[Exercise requirements]:
Return the following from the records below: each line, word for word, starting with the line that contains "reject (negb (path_mem" and going on through the line that contains "(bo_referenced_files b)) Entry.", with nothing outside that range.

[Task inputs]:

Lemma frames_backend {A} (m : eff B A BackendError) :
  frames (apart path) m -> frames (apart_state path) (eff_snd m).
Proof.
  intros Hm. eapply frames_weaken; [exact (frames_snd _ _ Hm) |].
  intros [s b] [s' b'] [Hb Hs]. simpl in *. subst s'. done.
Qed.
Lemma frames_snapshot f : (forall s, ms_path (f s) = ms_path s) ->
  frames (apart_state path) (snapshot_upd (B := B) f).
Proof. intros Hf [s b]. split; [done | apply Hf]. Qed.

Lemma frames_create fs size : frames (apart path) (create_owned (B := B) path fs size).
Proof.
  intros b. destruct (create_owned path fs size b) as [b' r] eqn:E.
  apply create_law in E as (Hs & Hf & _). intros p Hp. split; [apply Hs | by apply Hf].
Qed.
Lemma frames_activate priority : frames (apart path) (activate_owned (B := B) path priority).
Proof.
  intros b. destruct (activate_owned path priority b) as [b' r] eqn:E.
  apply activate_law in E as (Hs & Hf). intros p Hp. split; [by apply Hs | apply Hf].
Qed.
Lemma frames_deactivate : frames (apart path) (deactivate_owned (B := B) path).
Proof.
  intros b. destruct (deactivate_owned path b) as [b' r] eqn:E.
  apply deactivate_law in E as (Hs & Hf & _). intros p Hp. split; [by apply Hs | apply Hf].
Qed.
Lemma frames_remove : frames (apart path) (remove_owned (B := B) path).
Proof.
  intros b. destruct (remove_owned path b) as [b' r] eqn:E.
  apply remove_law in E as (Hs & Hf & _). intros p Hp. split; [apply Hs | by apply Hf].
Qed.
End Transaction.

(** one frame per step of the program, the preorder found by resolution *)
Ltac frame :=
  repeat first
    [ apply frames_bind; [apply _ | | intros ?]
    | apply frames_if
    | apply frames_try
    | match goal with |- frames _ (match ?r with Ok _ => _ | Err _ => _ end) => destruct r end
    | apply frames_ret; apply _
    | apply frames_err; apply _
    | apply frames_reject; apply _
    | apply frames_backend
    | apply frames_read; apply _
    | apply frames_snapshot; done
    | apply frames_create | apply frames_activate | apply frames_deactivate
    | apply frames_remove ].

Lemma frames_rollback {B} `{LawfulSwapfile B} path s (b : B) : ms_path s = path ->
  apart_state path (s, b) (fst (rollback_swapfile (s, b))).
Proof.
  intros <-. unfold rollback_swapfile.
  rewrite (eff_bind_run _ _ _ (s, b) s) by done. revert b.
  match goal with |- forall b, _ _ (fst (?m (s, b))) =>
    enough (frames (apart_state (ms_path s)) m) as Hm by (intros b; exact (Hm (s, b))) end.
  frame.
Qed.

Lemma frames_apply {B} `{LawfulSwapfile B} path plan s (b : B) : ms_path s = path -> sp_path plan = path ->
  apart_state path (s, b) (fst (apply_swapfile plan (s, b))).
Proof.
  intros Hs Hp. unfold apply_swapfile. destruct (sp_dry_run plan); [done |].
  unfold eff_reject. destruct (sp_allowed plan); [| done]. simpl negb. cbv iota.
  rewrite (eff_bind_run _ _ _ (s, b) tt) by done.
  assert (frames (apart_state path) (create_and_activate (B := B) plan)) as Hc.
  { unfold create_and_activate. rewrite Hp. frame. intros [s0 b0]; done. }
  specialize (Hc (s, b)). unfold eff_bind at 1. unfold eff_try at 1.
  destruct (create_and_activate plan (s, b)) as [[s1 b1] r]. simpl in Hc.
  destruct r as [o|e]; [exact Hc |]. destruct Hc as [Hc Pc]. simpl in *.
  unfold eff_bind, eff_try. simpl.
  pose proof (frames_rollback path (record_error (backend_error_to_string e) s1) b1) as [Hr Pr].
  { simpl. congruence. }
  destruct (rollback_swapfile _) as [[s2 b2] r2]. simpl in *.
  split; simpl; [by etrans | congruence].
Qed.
* * *
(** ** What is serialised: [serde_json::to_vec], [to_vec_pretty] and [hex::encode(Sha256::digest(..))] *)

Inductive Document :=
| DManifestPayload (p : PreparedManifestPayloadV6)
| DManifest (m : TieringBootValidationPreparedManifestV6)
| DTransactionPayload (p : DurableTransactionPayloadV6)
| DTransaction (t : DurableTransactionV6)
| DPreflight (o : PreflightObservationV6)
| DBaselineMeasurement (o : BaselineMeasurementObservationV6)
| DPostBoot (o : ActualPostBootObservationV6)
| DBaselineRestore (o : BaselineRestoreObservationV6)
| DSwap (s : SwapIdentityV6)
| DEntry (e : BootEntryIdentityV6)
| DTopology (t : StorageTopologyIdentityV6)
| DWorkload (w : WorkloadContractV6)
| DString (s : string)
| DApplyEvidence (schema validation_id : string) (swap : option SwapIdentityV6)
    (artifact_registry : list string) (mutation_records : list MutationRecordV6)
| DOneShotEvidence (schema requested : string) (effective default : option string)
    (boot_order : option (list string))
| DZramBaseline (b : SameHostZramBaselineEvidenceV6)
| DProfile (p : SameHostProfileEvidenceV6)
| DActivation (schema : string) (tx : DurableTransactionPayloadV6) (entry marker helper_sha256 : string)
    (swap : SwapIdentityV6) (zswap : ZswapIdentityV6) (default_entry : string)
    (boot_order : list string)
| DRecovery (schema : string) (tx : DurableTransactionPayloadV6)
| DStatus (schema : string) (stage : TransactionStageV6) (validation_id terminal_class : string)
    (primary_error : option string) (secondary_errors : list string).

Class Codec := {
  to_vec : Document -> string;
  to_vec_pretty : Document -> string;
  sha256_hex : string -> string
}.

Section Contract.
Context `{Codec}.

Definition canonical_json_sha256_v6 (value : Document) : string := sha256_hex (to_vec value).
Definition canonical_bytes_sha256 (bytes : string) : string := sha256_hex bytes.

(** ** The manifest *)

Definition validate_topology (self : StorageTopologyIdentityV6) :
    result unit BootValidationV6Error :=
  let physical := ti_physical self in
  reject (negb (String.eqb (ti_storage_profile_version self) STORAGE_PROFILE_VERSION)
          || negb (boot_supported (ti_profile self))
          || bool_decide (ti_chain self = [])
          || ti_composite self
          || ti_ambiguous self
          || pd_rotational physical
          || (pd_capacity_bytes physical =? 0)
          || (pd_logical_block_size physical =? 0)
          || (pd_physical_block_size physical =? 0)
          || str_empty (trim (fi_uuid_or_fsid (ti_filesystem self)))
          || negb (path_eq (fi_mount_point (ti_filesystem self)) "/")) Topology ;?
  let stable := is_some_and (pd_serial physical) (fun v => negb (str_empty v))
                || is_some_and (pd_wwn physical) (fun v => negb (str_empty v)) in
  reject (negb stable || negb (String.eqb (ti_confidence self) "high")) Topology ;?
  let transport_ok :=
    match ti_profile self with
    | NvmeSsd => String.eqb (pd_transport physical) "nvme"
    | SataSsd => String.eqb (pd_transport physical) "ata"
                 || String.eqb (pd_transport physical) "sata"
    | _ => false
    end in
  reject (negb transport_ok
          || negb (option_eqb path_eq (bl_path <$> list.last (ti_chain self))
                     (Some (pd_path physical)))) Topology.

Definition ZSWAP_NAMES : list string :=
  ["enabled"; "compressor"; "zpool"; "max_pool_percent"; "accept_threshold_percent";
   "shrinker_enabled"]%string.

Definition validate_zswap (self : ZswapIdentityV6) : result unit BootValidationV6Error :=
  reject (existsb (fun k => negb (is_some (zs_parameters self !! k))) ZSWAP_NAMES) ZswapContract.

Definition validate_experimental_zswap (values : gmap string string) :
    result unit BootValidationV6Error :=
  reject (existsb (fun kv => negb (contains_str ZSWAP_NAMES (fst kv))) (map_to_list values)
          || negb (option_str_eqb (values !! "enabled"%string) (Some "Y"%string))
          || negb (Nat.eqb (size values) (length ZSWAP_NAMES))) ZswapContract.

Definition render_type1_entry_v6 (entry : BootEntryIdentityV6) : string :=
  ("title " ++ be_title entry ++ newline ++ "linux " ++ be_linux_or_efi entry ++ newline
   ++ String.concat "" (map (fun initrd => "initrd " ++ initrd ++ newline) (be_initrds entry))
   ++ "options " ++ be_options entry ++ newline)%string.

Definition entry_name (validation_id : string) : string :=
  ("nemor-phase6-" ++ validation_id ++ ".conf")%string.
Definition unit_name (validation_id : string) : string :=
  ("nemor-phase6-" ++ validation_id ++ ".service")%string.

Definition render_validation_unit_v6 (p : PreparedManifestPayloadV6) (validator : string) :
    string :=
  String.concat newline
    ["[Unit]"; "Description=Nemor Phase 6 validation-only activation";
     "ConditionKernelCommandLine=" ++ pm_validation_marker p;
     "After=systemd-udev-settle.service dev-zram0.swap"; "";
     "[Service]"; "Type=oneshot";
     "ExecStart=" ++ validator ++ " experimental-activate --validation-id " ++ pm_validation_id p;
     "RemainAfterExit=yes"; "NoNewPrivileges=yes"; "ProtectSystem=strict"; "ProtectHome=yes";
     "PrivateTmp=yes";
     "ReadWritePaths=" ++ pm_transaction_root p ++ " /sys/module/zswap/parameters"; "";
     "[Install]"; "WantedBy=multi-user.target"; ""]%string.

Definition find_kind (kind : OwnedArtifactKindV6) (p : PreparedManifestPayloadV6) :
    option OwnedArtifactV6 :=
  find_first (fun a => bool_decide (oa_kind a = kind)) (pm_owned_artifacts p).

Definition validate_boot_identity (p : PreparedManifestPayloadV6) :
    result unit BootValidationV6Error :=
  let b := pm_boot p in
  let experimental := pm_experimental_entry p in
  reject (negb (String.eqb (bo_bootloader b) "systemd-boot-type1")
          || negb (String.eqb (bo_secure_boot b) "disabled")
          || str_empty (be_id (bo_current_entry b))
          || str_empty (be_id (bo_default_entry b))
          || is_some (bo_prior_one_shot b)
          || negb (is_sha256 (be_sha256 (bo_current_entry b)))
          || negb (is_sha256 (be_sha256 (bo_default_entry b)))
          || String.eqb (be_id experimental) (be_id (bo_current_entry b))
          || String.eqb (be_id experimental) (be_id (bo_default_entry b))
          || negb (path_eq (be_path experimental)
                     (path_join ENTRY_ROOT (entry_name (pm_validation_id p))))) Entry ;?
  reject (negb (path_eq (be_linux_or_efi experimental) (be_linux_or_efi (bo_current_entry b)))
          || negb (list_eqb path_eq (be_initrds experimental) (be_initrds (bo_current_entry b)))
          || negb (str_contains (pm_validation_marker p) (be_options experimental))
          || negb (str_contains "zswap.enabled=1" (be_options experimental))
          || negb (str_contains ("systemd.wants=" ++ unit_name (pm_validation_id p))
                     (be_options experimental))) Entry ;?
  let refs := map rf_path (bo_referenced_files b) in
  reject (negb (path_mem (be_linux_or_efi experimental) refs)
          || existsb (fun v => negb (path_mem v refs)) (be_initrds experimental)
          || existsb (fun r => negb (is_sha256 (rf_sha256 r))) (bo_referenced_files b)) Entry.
---
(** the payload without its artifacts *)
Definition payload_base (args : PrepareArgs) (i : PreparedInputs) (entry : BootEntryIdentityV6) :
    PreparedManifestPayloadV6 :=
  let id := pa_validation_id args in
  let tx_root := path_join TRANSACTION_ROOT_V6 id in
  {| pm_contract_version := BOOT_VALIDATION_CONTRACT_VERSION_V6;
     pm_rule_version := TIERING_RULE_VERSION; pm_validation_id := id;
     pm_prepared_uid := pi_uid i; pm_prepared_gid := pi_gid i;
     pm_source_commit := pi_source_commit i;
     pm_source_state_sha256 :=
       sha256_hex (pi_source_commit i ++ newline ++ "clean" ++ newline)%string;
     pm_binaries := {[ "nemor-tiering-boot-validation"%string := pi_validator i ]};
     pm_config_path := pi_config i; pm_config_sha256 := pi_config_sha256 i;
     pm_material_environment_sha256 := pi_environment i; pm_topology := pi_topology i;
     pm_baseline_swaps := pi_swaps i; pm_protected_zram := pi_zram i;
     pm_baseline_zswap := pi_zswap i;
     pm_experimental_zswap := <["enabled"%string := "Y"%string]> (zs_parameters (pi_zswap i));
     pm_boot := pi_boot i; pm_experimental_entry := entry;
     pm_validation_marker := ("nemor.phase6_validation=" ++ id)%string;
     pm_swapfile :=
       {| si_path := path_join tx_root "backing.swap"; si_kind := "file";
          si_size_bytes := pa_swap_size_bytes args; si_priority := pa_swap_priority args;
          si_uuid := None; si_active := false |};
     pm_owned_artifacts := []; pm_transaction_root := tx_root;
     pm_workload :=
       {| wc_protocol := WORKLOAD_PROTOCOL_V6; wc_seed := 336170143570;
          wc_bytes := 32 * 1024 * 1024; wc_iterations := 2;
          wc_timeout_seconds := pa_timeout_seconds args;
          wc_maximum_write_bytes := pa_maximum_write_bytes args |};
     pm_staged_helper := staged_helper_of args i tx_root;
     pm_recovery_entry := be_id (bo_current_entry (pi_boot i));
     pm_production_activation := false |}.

[Task output]:
  reject (negb (path_mem (be_linux_or_efi experimental) refs)
          || existsb (fun v => negb (path_mem v refs)) (be_initrds experimental)
          || existsb (fun r => negb (is_sha256 (rf_sha256 r))) (bo_referenced_files b)) Entry.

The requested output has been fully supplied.